You know them when you seem them. The same old tried and long dead creatures that never change as they climb from the coffin; run through the hills, shirt flapping; attack tomb raiders, bandages unravelling to a gristly sight; or knock over a bank thanks to their invisibility. If you’re going to use the traditional monsters, give them something untraditional that blasts the old myths. 28 Days did this with the fast zombies. No more sluggish, can’t catch you as long as you don’t trip, isolate yourself in an alley with no way out, or jump in the ocean to find zombie sharks waiting.
- Invent, invent.
Come up with a new alien. A new strain of disease waiting to wipe out humanity. Take something ordinary and make it deadly. Dig into the anatomy of animals on land and sea and mix them together. I do this all the time. Sometimes, I mix animals with humans. Use claws here, stingers there. Creating your own monster is fun and ups the ante for your heroes to overcome. If they don’t know it exists, how can they discover how to defeat it? Googling it won’t help.
- Make Your Characters More than Stick Figures.
You’ve seen them. The one-dimensional characters that couldn’t fight their way out of a paper sack. Give your readers characters who will stand up to the monsters, discover a way to defeat the plague, save their loved ones, time and again. Dig deep. Make them real. Bring who they are in the surface to a crisis and help them rise above their everyday grumpy self. Help them shine. Help them thrive. Make them like you and me. Make them larger than life. It all leads to a fantastic story.
- Bring Something New to the Haunting.
We’ve all seen the paper-thin ghosts. The ones that aren’t much threat. Give us more. Give us a ghost that can not only walk through walls, but call fire and damnation upon the characters. One that can melt a sane person’s mental state with a glance in the mirror. Ghosts on land and sea. A pirate that can survive the galleons. A physical threat. Something like 13 Ghosts. Make the haunting count.

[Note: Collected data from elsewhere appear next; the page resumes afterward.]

(* ===== verification/PortablePreferencesFacts.v ===== *)
(** * What the portable preferences guarantee ([storage/src/portable_preferences.rs])

    Only accepted preferences are ever held or written, whatever the file says; what is saved
    is loaded again. *)

From S2P Require Import Prelude Collections RustStr Effects Contracts Checks Json.
From S2P Require Import FileSystem FileSystemFacts PortablePreferences.
From stdpp Require Import relations.

#[local] Open Scope string_scope.
#[local] Open Scope list_scope.
#[local] Open Scope N_scope.

Section facts.
Context `{JsonText} `{JsonNumber} `{IoText}.
Implicit Types (self : PortablePreferenceStore) (preferences : PortablePreferences).

Definition valid_preferences preferences : Prop :=
  map_Forall (λ key value, preference_validate key value = Ok tt) preferences.

(** What is accepted is on the list of keys and free of security data. *)
Lemma preference_validate_safe key value :
  preference_validate key value = Ok tt →
  key ∈ ALLOWED_PORTABLE_PREFERENCE_KEYS ∧ value_contains_potential_security_data value = false.
Proof.
  unfold preference_validate, preference_validate_key, rejected_if.
  rewrite !chain_ok, !refuse_if_ok, !orb_false_iff, negb_false_iff, bool_decide_eq_true. tauto.
Qed.

Lemma load_entries_valid object : ∀ loaded,
  valid_preferences loaded → valid_preferences (load_entries object loaded).
Proof.
  induction object as [|[key value] object IH]; intros loaded Hl; simpl; [done|].
  destruct (preference_validate key value) as [[]|] eqn:Hv; simpl; [|apply map_Forall_empty].
  apply IH. by apply map_Forall_insert_2.
Qed.
Lemma load_entries_all object : ∀ loaded,
  Forall (λ entry, preference_validate entry.1 entry.2 = Ok tt) object → NoDup object.*1 →
  load_entries object loaded = list_to_map object ∪ loaded.
Proof.
  induction object as [|[key value] object IH]; intros loaded Hv Hnd; simpl.
  { by rewrite map_empty_union. }
  apply Forall_cons in Hv as [Hkey Hv]. apply NoDup_cons in Hnd as [Hn Hnd].
  simpl in Hkey. rewrite Hkey. simpl. rewrite IH by done.
  rewrite <- insert_union_r by by apply not_elem_of_list_to_map. by rewrite insert_union_l.
Qed.

Lemma load_looks self : looks (preferences_load self).
Proof.
  unfold preferences_load. apply looks_bind; [apply looks_exists|]. intros [|]; simpl; [|done].
  apply looks_bind; [apply looks_map_err, looks_inspect|]. done.
Qed.
Lemma load_valid self s self' s' :
  preferences_load self s = (Ok self', s') →
  valid_preferences (pps_preferences self') ∧
  pps_preferences_path self' = pps_preferences_path self.
Proof.
  unfold preferences_load. intros [(b & s1 & _ & Hrun)|(e & _ & ?)]%io_bind_inv; [|done].
  destruct b; simpl in Hrun; [|injection Hrun as <- <-; split; [apply map_Forall_empty|done]].
  apply io_bind_inv in Hrun as [(content & s2 & _ & Hrun)|(e & _ & ?)]; [|done].
  injection Hrun as <- <-. split; [|done]. simpl.
  destruct (blank (trim_bom content)); [apply map_Forall_empty|].
  destruct (json_parse (trim_bom content)) as [[]|]; try apply map_Forall_empty.
  apply load_entries_valid, map_Forall_empty.
Qed.

(* ------------------------------------------------------------------ *)
(** ** Every state of the store *)

(** What may happen to a store and the file system: its operations, successful or not, and
    anything other programs do to the files. *)
Inductive preference_step : PortablePreferenceStore * Io → PortablePreferenceStore * Io → Prop :=
  | step_load self s self' s' :
      preferences_load self s = (Ok self', s') → preference_step (self, s) (self', s')
  | step_set self s key value self' :
      preferences_set self key value = Ok self' → preference_step (self, s) (self', s)
  | step_remove self s key self' :
      preferences_remove self key = Ok self' → preference_step (self, s) (self', s)
  | step_save self s r s' :
      preferences_save self s = (r, s') → preference_step (self, s) (self, s')
  | step_elsewhere self s s' : preference_step (self, s) (self, s').

(** C13. In every reachable state of a preference store -- whatever the file contains and
    whoever writes it -- all preferences are accepted: their keys are on the list and their
    values hold nothing that looks like security data. *)
Theorem preferences_invariant root s self s' :
  rtc preference_step (preference_store_new root, s) (self, s') →
  map_Forall (λ key value, preference_validate key value = Ok tt ∧
    key ∈ ALLOWED_PORTABLE_PREFERENCE_KEYS ∧
    value_contains_potential_security_data value = false) (pps_preferences self).
Proof.
  intros Hrtc. assert (valid_preferences (pps_preferences self)) as Hv.
  { change (valid_preferences (pps_preferences (self, s').1)). revert Hrtc.
    apply (rtc_ind_r (λ c, valid_preferences (pps_preferences c.1))); [apply map_Forall_empty|].
    intros x y _ Hstep Hv. destruct Hstep as [self0 ? self1 ? Hl|self0 ? key value self1 Hs
      |self0 ? key self1 Hr|self0|self0]; simpl in *; try done.
    - by eapply load_valid.
    - apply res_bind_ok in Hs as ([] & Hkey & [= <-]). by apply map_Forall_insert_2.
    - apply res_bind_ok in Hr as ([] & Hkey & [= <-]). by apply map_Forall_delete. }
  intros key value Hkey. pose proof (Hv _ _ Hkey) as Hkv. split; [done|].
  by apply preference_validate_safe.
Qed.

(* ------------------------------------------------------------------ *)
(** ** Saving and loading *)

Lemma entries_NoDup preferences : NoDup (preference_entries preferences).*1.
Proof. unfold preference_entries. rewrite sort_by_key_perm. apply NoDup_fst_map_to_list. Qed.
Lemma entries_map preferences : list_to_map (preference_entries preferences) = preferences.
Proof.
  rewrite <- (list_to_map_to_list preferences) at 2. apply list_to_map_proper;
    [apply entries_NoDup|apply sort_by_key_perm].
Qed.

(** A save that succeeds has checked every preference and written them all. *)
Lemma save_inv self s s' :
  preferences_save self s = (Ok tt, s') →
  valid_preferences (pps_preferences self) ∧
  ∃ s1, io_faults s1 = io_faults s ∧ fs_write (pps_preferences_path self)
    (json_to_text_pretty (JObject (preference_entries (pps_preferences self)))) s1 = (Ok tt, s').
Proof.
  unfold preferences_save, preference_io.
  assert (∀ a s r s', io_map_err (A:=unit) (λ error, PreferenceIo (io_error_to_string error))
    (fs_create_dir_all a) s = (r, s') → io_faults s' = io_faults s) as Hcreate.
  { intros a t r t' (r0 & Hc & _)%io_map_err_inv. by apply fs_create_dir_all_inv in Hc as [? _]. }
  intros [([] & s1 & Hpath & Hrun)|(e & _ & ?)]%io_bind_inv; [|done].
  assert (io_faults s1 = io_faults s) as Hf1.
  { unfold validate_preferences_path, preference_io in Hpath.
    apply io_bind_inv in Hpath as [([] & t1 & Ht1%Hcreate & Hpath)|(e & _ & ?)]; [|done].
    apply io_bind_inv in Hpath as [(parent & t2 & Ht2 & Hpath)|(e & _ & ?)]; [|done].
    apply (looks_run _ _ _ _ (looks_of _)) in Ht2 as [_ Ht2].
    apply io_bind_inv in Hpath as [([] & t3 & Ht3%Hcreate & Hpath)|(e & _ & ?)]; [|done].
    apply looks_run in Hpath as [_ Hpath]; [congruence|].
    repeat (apply looks_bind; [apply looks_map_err, looks_inspect|intros ?]). apply looks_of. }
  apply io_bind_inv in Hrun as [([] & s2 & [= Hall ->] & Hrun)|(e & _ & ?)]; [|done].
  split.
  - intros key value Hkey. apply for_each_ok in Hall. rewrite Forall_forall in Hall.
    apply (Hall (key, value)). unfold preference_entries.
    rewrite elem_of_sort_by_key. by apply elem_of_map_to_list.
  - apply io_bind_inv in Hrun as [([] & s3 & Hs3 & Hrun)|(e & _ & ?)]; [|done].
    apply io_map_err_inv in Hrun as ([[]|] & Hw & ?); [|done]. exists s3. split; [|done].
    destruct (path_parent _); [apply Hcreate in Hs3; congruence|by injection Hs3 as <-].
Qed.

(** C12. Saving and loading is a round trip. After a save that succeeded, on a machine without
    faults, any store of the same file loads exactly the preferences that were saved, and
    loading changes no file. *)
Theorem save_load_roundtrip self other s s' :
  (** the documented behaviour of [serde_json] on this object *)
  let object := preference_entries (pps_preferences self) in
  let content := json_to_text_pretty (JObject object) in
  json_parse content = Ok (JObject object) → trim_bom content = content →
  blank content = false →
  calm s → preferences_save self s = (Ok tt, s') →
  pps_preferences_path other = pps_preferences_path self →
  ∃ s2, preferences_load other s' = (Ok (with_preferences other (pps_preferences self)), s2) ∧
    io_fs s2 = io_fs s'.
Proof.
  intros object content Hparse Hbom Hblank Hs Hsave Hpath.
  apply save_inv in Hsave as [Hv (s1 & Hf & Hw)]. fold object content in Hw.
  assert (calm s1) as Hs1 by (intros n; by rewrite Hf).
  destruct (read_written _ _ _ _ Hs1 Hw) as (Hs' & Hexists & Hread).
  unfold preferences_load. rewrite Hpath. unfold io_bind at 1. rewrite Hexists. simpl.
  unfold io_bind, preference_io, io_map_err. rewrite Hread. simpl.
  rewrite Hbom, Hblank, Hparse.
  rewrite load_entries_all, map_union_empty; [|
    |apply entries_NoDup].
  - subst object. rewrite entries_map. eexists. split; [done|done].
  - apply Forall_forall. intros [key value] Hin. apply Hv. subst object.
    unfold preference_entries in Hin. rewrite elem_of_sort_by_key in Hin.
    by apply elem_of_map_to_list.
Qed.
End facts.

(* ------------------------------------------------------------------ *)
(** ** Examples *)

Module PreferenceSample.

#[export] Instance sample_io_text : IoText := {| io_error_to_string := λ _, "io" |}.
#[export] Instance sample_number : JsonNumber := {| number_as_f64 := λ _, None |}.
Definition dark : JsonTree := JObject [("theme", JString "dark")].
#[export] Instance sample_json : JsonText := {|
  json_parse := λ text, if bool_decide (text = "{}") then Ok dark else Err "no json";
  json_to_text := λ _, "{}";
  json_to_text_pretty := λ _, "{}"
|}.

Definition portable_root : Path := ["portable"].
Definition dark_store : PortablePreferenceStore :=
  with_preferences (preference_store_new portable_root) {[ "theme" := JString "dark" ]}.
Definition empty_disk : Io := mkIo counting_world (λ _, None) 0 ∅.

Lemma dark_saved : is_ok (preferences_save dark_store empty_disk).1 = true.
Proof. vm_compute. reflexivity. Qed.

Lemma preferences_invariant_witness :
  ∃ self s, rtc preference_step (preference_store_new portable_root, empty_disk) (self, s) ∧
    pps_preferences self = {[ "theme" := JString "dark" ]} ∧
    map_Forall (λ key value, preference_validate key value = Ok tt ∧
      key ∈ ALLOWED_PORTABLE_PREFERENCE_KEYS ∧
      value_contains_potential_security_data value = false) (pps_preferences self).
Proof.
  assert (rtc preference_step (preference_store_new portable_root, empty_disk)
    (dark_store, empty_disk)) as Hrtc.
  { eapply rtc_once, (step_set _ _ "theme" (JString "dark")). vm_compute. reflexivity. }
  exists dark_store, empty_disk. split; [exact Hrtc|]. split; [reflexivity|].
  exact (preferences_invariant portable_root empty_disk dark_store empty_disk Hrtc).
Defined.

Lemma save_load_roundtrip_witness :
  ∃ s' s2, preferences_save dark_store empty_disk = (Ok tt, s') ∧
    preferences_load (preference_store_new portable_root) s' = (Ok dark_store, s2).
Proof.
  pose proof dark_saved as Hok.
  destruct (preferences_save dark_store empty_disk) as [[[]|e] s'] eqn:Hsave; [|done].
  destruct (save_load_roundtrip dark_store (preference_store_new portable_root) empty_disk s')
    as (s2 & Hload & _);
    [vm_compute; reflexivity|vm_compute; reflexivity|vm_compute; reflexivity|intros n; reflexivity
     |exact Hsave|reflexivity|].
  exists s', s2. split; [reflexivity|exact Hload].
Defined.

End PreferenceSample.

- Discover Other Dimensions.
Are we alone? Do other dimensions exist? Twilight Zone had many strong episodes exploring this idea. Why not bring it into your story. After all, The Entity is famous as is Poltergeist. What unique spin can you bring to the idea? Maybe each day we travel to a different point in our lives never knowing where we’re going or where we’ve been. What if we discovered we weren’t who we thought we were? That we didn’t even like ourselves truthfully? Where would we go? What would we do? The story is all up to you.